Kesendirian adalah teman sejatinya. Di sana, di ruang hening tanpa suara, lelaki itu menemukan dirinya. Bukan kesepian yang menghantuinya, tetapi justru kelegaan dari dunia luar yang sering kali terlalu ramai, terlalu banyak menuntut. Kesendirian memberinya ruang untuk berpikir, untuk menjadi sesuatu yang tak tergantung pada siapa pun. Hening itu bukan kutukan, tapi oase. Dalam kesendirian, dia belajar memahami bahwa dirinya cukup. Bahwa kekosongan tak selalu berarti kehilangan, tapi ruang untuk tumbuh.
Lelaki itu tahu diam adalah senjata. Dalam diam, dia menyusun strategi, merangkai langkah, dan menggambar peta hidupnya sendiri. Kata-kata yang tidak terucap bukanlah kebisuan, melainkan nyanyian di dalam kepala yang hanya dia yang bisa mendengar. Bagi lelaki itu, bicara sering kali terlalu terburu-buru. Kata-kata yang lahir dari lidah tak selalu mencerminkan kebenaran. Maka, dia memilih untuk berbicara hanya ketika perlu, dan berdiam ketika dunia terlalu gaduh.

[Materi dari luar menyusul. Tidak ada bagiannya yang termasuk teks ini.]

(** X20: for every time with two-digit fields and a four-digit year
    (every valid time among them), the 20 bytes [YYYY-MM-DD HH:MM:SS] and
    a line feed pass the delimiter test of text write and are parsed into
    exactly that time, whatever lies in memory after the buffer. *)
Theorem text_write_parses_layout (t stack : rtc_time) (adjacent : string) :
  two_digit_fields t ->
  String.length (write_text t) = 20%nat /\
  fst (layout_check (write_text t ++ adjacent) layout) = true /\
  same_fields (parse_date (write_text t ++ adjacent) stack) t.
Proof.
  intros Ht. split; [reflexivity |]. split; [reflexivity |].
  now apply parse_write_text.
Qed.

Lemma text_write_parses_layout_witness :
  same_fields (parse_date (write_text sample_time ++ EmptyString) zero_time)
              sample_time.
Proof.
  refine (proj2 (proj2 (text_write_parses_layout sample_time zero_time
                          EmptyString _))).
  unfold two_digit_fields. cbn. lia.
Defined.

(** X21: on a bus that does not fail and a chip whose reserved bits are
    clear, writing the text of a valid time of the years 2000..2099 to the
    device returns 20, and the text read that follows returns that time as
    [DD.MM.YYYY HH:MM:SS] and a line feed. *)
Theorem text_write_then_text_read (t stack d0 : rtc_time) (adjacent : string)
        (count : nat) (s : chip) :
  transfers_ok 21 s ->
  byte_regs s ->
  (7 <= List.length (regfile s))%nat ->
  Z.land (reg (regfile s) DS3231_REG_HOURS) 0x80 = 0 ->
  Z.land (reg (regfile s) DS3231_REG_MONTH) 0x60 = 0 ->
  ds3231_check_date t = 0 ->
  tm_year t + 1900 <= 2099 ->
  (20 <= count)%nat ->
  let w := ds3231_dev_write (write_text t) adjacent stack true s in
  fst w = 20 /\
  fst (ds3231_dev_read count fresh_offset d0 true (snd w)) =
  (20, 1, calendar_text t).
Proof.
  intros Hok Hb Hlen Hh Hm Hvalid Hyear Hcount. cbv zeta.
  pose proof (parse_write_text t stack adjacent (valid_two_digit_fields t Hvalid))
    as Hp.
  set (p := parse_date (write_text t ++ adjacent) stack) in *.
  assert (Hpv : ds3231_check_date p = 0)
    by (apply (same_fields_check t p); [now apply same_fields_sym | exact Hvalid]).
  assert (Hpy : tm_year p + 1900 <= 2099)
    by (destruct Hp as (_ & _ & _ & _ & _ & ->); exact Hyear).
  destruct (set_then_read p d0 count s Hok Hb Hlen Hh Hm Hpv Hpy Hcount)
    as (W1 & _ & _ & R & _).
  assert (Hw : ds3231_dev_write (write_text t) adjacent stack true s =
               (20, snd (ds3231_write_date p s))).
  { unfold ds3231_dev_write.
    change (20 <? String.length (write_text t))%nat with false.
    change (fst (layout_check (write_text t ++ adjacent) layout)) with true.
    cbn [negb]. fold p. rewrite Hpv. cbn [s32 Z.eqb negb].
    change (s32 0 =? 0) with true. cbn [negb].
    unfold bind. destruct (ds3231_write_date p s) as [r s1]. cbn [fst snd] in *.
    subst r. reflexivity. }
  rewrite Hw. cbn [fst snd]. split; [reflexivity |].
  rewrite R. now rewrite (same_fields_text p t Hp).
Qed.

Lemma text_write_then_text_read_witness :
  fst (ds3231_dev_read 64 fresh_offset zero_time true
         (snd (ds3231_dev_write (write_text sample_time) EmptyString zero_time
                                true chip0))) =
  (20, 1, calendar_text sample_time).
Proof.
  refine (proj2 (text_write_then_text_read sample_time zero_time zero_time
                   EmptyString 64 chip0 _ _ _ _ _ _ _ _)).
  - constructor.
  - unfold byte_regs. cbn. repeat constructor; lia.
  - cbn. lia.
  - reflexivity.
  - reflexivity.
  - reflexivity.
  - cbn. lia.
  - lia.
Defined.

(** ** A write that fails inside a set-time transaction *)

Lemma fails_at_after (a k : nat) (e : Z) (s s1 : chip) :
  fails_at (a + k) e s -> plan s1 = skipn a (plan s) ->
  transfers_ok a s /\ fails_at k e s1.
Proof.
  intros (ok & rest & Hp & Hlen & Hok & He) Hs1.
  assert (Hfirst : firstn a (plan s) = firstn a ok).
  { rewrite Hp, firstn_app.
    replace (a - List.length ok)%nat with 0%nat by lia.
    cbn. apply app_nil_r. }
  split.
  - unfold transfers_ok. rewrite Hfirst.
    rewrite Forall_forall in *. intros x Hx. apply Hok.
    rewrite <- (firstn_skipn a ok). apply in_or_app. now left.
  - exists (skipn a ok), rest. repeat split.
    + rewrite Hs1, Hp, skipn_app.
      replace (a - List.length ok)%nat with 0%nat by lia. reflexivity.
    + rewrite length_skipn. lia.
    + rewrite Forall_forall in *. intros x Hx. apply Hok.
      rewrite <- (firstn_skipn a ok). apply in_or_app. now right.
    + exact He.
Qed.
(** * Sensei 2.0 provider dispatch: LLM router, embedding router, embedding client

    A shallow embedding of
      - [common/sensei_common/connectors/llm_router.py]
      - [common/sensei_common/connectors/embedding_router.py]
      - [common/sensei_common/connectors/embedding_client.py]
      - [common/sensei_common/connectors/redis_client.py]
      - [common/sensei_common/logging/logger.py], as far as the
        connectors call it
    together with the properties of the dispatch layer that hold of them.

    Python dictionaries are [gmap]s, lists are [list]s, [Optional] is
    [option], integers are [Z].  Code that raises returns [Err]; code that
    talks to the network, to Redis or to the random generator threads a
    [world] through an exception-and-state monad. *)

From Stdlib Require Import ZArith NArith Ascii String List Bool Lia.
From stdpp Require Import base option list gmap strings.

Open Scope Z_scope.

(** ** Python text *)

(** A Python [str] whose characters matter (the text to embed, a model
    identifier, a JSON string) is its sequence of Unicode code points.
    Identifiers that are only ever compared (provider names, use cases,
    dictionary keys, cache keys) are [string]s. *)
Module PyStr.

Abbreviation pystr := (list N).

(** Code points of an ASCII literal. *)
Fixpoint of_string (s : string) : pystr :=
  match s with
  | EmptyString => []
  | String a s' => N_of_ascii a :: of_string s'
  end.
(** C6, as stated, fails: the server answers the metadata request with
    success and a document without any field; the construction returns a
    handle and raises nothing. *)
Lemma init_accepts_metadata_without_fields :
  missing_field (JObj []) "shape" = true /\
  missing_field (JObj []) "chunks" = true /\
  missing_field (JObj []) "blocks" = true /\
  missing_field (JObj []) "dtype" = true /\
  fst (C2Array.__init__ (net := bare_info_server) "root/a.b2nd" "http://host/"
         None [])
  = Ok (C2Array.mk "root/a.b2nd" "http://host/" None (JObj [])) /\
  ~ (exists msg,
       fst (C2Array.__init__ (net := bare_info_server) "root/a.b2nd"
              "http://host/" None [])
       = Raise (mkExn MalformedMetadataError msg)).
Proof. repeat split. intros [msg Hmsg]. discriminate Hmsg. Qed.

Lemma init_keeps_metadata_unvalidated_witness :
  C2Array.__init__ (net := bare_info_server) "root/a.b2nd" "http://host/" None []
  = (Ok (C2Array.mk "root/a.b2nd" "http://host/" None (JObj [])),
     [] ++ [info_request "root/a.b2nd" "http://host/" None]) /\
  (forall log',
     let self := C2Array.mk "root/a.b2nd" "http://host/" None (JObj []) in
     C2Array.shape (self, log') = (Raise (mkExn KeyError "shape"), (self, log')) /\
     C2Array.chunks (self, log') = (Raise (mkExn KeyError "chunks"), (self, log')) /\
     C2Array.blocks (self, log') = (Raise (mkExn KeyError "blocks"), (self, log')) /\
     C2Array.dtype (self, log') = (Raise (mkExn KeyError "dtype"), (self, log'))).
Proof.
  destruct (init_keeps_metadata_unvalidated (net := bare_info_server)
              "root/a.b2nd" "http://host/" None []
              (mkStubResponse 200 [] (Ok (JObj []))) (JObj [])
              eq_refl eq_refl) as [Hinit Hread].
  split; [exact Hinit|].
  intros log' self. destruct (Hread log') as [Hs [Hc [Hb Hd]]].
  split; [apply Hs; reflexivity|].
  split; [apply Hc; reflexivity|].
  split; [apply Hb; reflexivity | apply Hd; reflexivity].
Defined.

Diamnya bukan tanda menyerah. Tidak, sama sekali tidak. Diamnya adalah jeda untuk berpikir lebih jernih, untuk menyusun kekuatan. Dia paham, kadang kalah dalam pertempuran kecil bukan berarti kalah dalam perang besar. Lelaki itu pantang menyerah bukan karena dia tak kenal lelah, tetapi karena dia tahu bahwa hidup ini bukan tentang kecepatan, melainkan ketahanan. Lelaki itu tidak terburu-buru. Dia berjalan dengan langkah yang mantap, satu demi satu, hingga akhirnya tiba di tujuan—meskipun tak ada yang melihat jalannya, tak ada yang mendengar deru napasnya.
Lelaki itu, dalam diamnya, adalah cerita yang tak pernah selesai.